** Data shown follows **

(* ===== verification/Admission.v ===== *)
(** TinyLFU admission and the application of the logs: [admit], [handle_upsert],
    [apply_writes] and [apply_reads] of src/sync/base_cache.rs terminate, do not
    fault and keep the invariant. *)
From S2P Require Import Prelude Common FrequencySketch Deque Time EntryInfo Concurrent Deques.
From S2P Require Import TimerWheel Policy Invalidator Inner InnerInv InnerRemove.

Section admission.
Context {K V : Type} `{Countable K}.
Variable cfg : Config K V.
Implicit Types (s : Inner K V) (c : EvictionCounters) (ve : ValueEntry V) (m : Mem K) (e : eid)
  (P Q O : list ptr) (B : buckets) (victims candidate : EntrySizeAndFrequency)
  (keys : list (KeyHash K * option Instant)).

(** ** What the admission loop adds up *)

Definition weight_of s (k : K) : Z :=
  match cache s !! k with
  | Some ve => match infos (mem s) !! info ve with Some ei => policy_weight ei | None => 0 end
  | None => 0
  end.
Definition total_weight s keys : Z := foldr (fun v a => weight_of s (kh_key v.1) + a) 0 keys.
Definition total_freq s keys : Z := foldr (fun v a => estimate (frequency_sketch s) (kh_hash v.1) + a) 0 keys.

Lemma total_snoc s keys v :
  total_weight s (keys ++ [v]) = total_weight s keys + weight_of s (kh_key v.1) /\
  total_freq s (keys ++ [v]) = total_freq s keys + estimate (frequency_sketch s) (kh_hash v.1).
Proof. unfold total_weight, total_freq. rewrite !foldr_app. cbn. split; induction keys as [|x keys IH]; cbn; lia. Qed.

(** Two states that differ in the order of the queues only. *)
Definition reordered s s' : Prop :=
  cache s' = cache s /\ infos (mem s') = infos (mem s) /\ frequency_sketch s' = frequency_sketch s.

Lemma reordered_totals s s' keys :
  reordered s s' -> total_weight s' keys = total_weight s keys /\ total_freq s' keys = total_freq s keys.
Proof.
  intros (Hc & Hi & Hf). unfold total_weight, total_freq, weight_of. rewrite Hc, Hi, Hf. done.
Qed.

Lemma moved_to_back_mid (pre rest : list ptr) p :
  NoDup (pre ++ p :: rest) -> rest <> [] -> moved_to_back p (pre ++ p :: rest) = pre ++ rest ++ [p].
Proof.
  intros Hnd Hr. unfold moved_to_back. rewrite decide_False.
  - rewrite list_remove_split by done. by rewrite <- app_assoc.
  - intros Hl. destruct (exists_last Hr) as (r & x & ->). rewrite app_comm_cons, app_assoc, last_snoc in Hl.
    injection Hl as ->. apply NoDup_app in Hnd as (_ & _ & Hnd). apply NoDup_cons in Hnd as [Hn _].
    apply Hn, elem_of_app. right. by apply list_elem_of_singleton.
Qed.

(** A node of the probation queue: its entry, the next node, and its move to the back. *)
Lemma probation_node s pre p rest Q B O ec :
  inv cfg s (pre ++ p :: rest) Q B O ec ->
  exists n ei, deref (kheap (mem s)) p = Ok n /\ next n = list.head rest /\
    infos (mem s) !! khd_entry_info (element n) = Some ei /\ entry_at (kheap (mem s)) p = Some (khd_entry_info (element n)) /\
    exists h d, move_to_back (kheap (mem s)) (probation (deques s)) p = Ok (h, d) /\
      (forall q, entry_at h q = entry_at (kheap (mem s)) q) /\
      let s' := with_deques s (with_kheap (mem s) h) (set_probation (deques s) d) in
      inv cfg s' (moved_to_back p (pre ++ p :: rest)) Q B O ec /\ reordered s s' /\ forall c, evolves 0 0 s c s' c.
Proof.
  intros I. pose proof (i_deqs I) as D. destruct (repr_split _ _ _ _ _ (di_prob _ _ _ _ D)) as (_ & _ & x & Hx).
  assert (Hin : p ∈ pre ++ p :: rest) by (apply elem_of_app; right; left).
  assert (Hat : entry_at (kheap (mem s)) p = Some (khd_entry_info x)) by (unfold entry_at; by rewrite Hx).
  assert (Hao : ao_of (mem s) (khd_entry_info x) = Some (p, 1)).
  { apply (di_ao_ptr _ _ _ _ D). done. }
  assert (Hdn : is_Some (dnodes (mem s) !! khd_entry_info x)).
  { unfold ao_of in Hao. destruct (dnodes (mem s) !! khd_entry_info x); [eauto|done]. }
  apply (i_nodes I) in Hdn as [ei He].
  exists (mkNode (list.head rest) (last pre) x), ei. split; [by apply deref_ok|]. do 3 (split; [done|]).
  destruct (move_ao_node _ _ _ _ _ _ D Hao) as (h & d & E & _ & D' & Hsame). exists h, d. do 2 (split; [done|]).
  destruct (relinked_step cfg s _ Q B O ec (moved_to_back p (pre ++ p :: rest)) Q
    (Ok (with_kheap (mem s) h, set_probation (deques s) d)) I) as (h' & ds' & [= <- <-] & I' & Ev).
  - exists h, (set_probation (deques s) d). done.
  - apply (touched_length (Some p)); [apply (repr_nodup _ _ _ (di_prob _ _ _ _ D))|]. by intros q [= <-].
  - split; [exact I'|]. done.
Qed.
Lemma skip_updated_entry_wo_spec s c key :
  good cfg [] s c ->
  exists s', skip_updated_entry_wo s key = Ok s' /\ good cfg [] s' c /\ evolves 0 0 s c s' c.
Proof.
  intros (Hws & P & Q & B & I). unfold skip_updated_entry_wo, cht_get. destruct (cache s !! key) as [entry|] eqn:Hc.
  - pose proof (cache_ent cfg _ _ _ _ _ _ _ _ I Hc) as Hve.
    assert (Hn : is_Some (dnodes (mem s) !! nodes entry)).
    { rewrite (proj1 Hve). destruct (ent_nodes cfg _ _ _ _ _ _ _ I Hve) as [dn ->]. eauto. }
    destruct (relinked_step cfg _ _ _ _ _ _ _ _ _ I (move_to_back_ao_spec _ _ _ _ _ (i_deqs I) Hn)
      (ao_touched_length cfg _ _ _ _ _ _ _ I)) as (h1 & ds1 & -> & I1 & Ev1). cbn [mbind res_bind].
    set (s1 := with_deques s (with_kheap (mem s) h1) ds1) in *.
    destruct (relinked_step cfg s1 _ _ _ _ _ _ _ _ I1 (move_to_back_wo_spec _ _ _ _ entry (i_deqs I1) Hn) eq_refl)
      as (h2 & ds2 & E2 & I2 & Ev2). cbn [mem s1 deques with_deques] in E2. rewrite E2. cbn [mbind res_bind].
    eexists. split; [reflexivity|]. split; [split; [done|eauto]|]. exact (evolves_trans 0 0 0 0 _ _ _ _ _ _ (Ev1 c) (Ev2 c)).
  - destruct (write_order_front _ _ _ _ _ _ I) as (h & d & -> & [[Q' I'] Ev] & _). cbn [mbind res_bind].
    eexists. split; [reflexivity|]. split; [split; [done|eauto]|done].
Qed.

** End of Data shown **

**Activity:** Give only the lines from the one holding "From S2P Require Import TimerWheel" through the one holding "total_weight s (keys", each restated exactly as it appears above.

**Written response:**
From S2P Require Import TimerWheel Policy Invalidator Inner InnerInv InnerRemove.

Section admission.
Context {K V : Type} `{Countable K}.
Variable cfg : Config K V.
Implicit Types (s : Inner K V) (c : EvictionCounters) (ve : ValueEntry V) (m : Mem K) (e : eid)
  (P Q O : list ptr) (B : buckets) (victims candidate : EntrySizeAndFrequency)
  (keys : list (KeyHash K * option Instant)).

(** ** What the admission loop adds up *)

Definition weight_of s (k : K) : Z :=
  match cache s !! k with
  | Some ve => match infos (mem s) !! info ve with Some ei => policy_weight ei | None => 0 end
  | None => 0
  end.
Definition total_weight s keys : Z := foldr (fun v a => weight_of s (kh_key v.1) + a) 0 keys.
Definition total_freq s keys : Z := foldr (fun v a => estimate (frequency_sketch s) (kh_hash v.1) + a) 0 keys.

Lemma total_snoc s keys v :
  total_weight s (keys ++ [v]) = total_weight s keys + weight_of s (kh_key v.1) /\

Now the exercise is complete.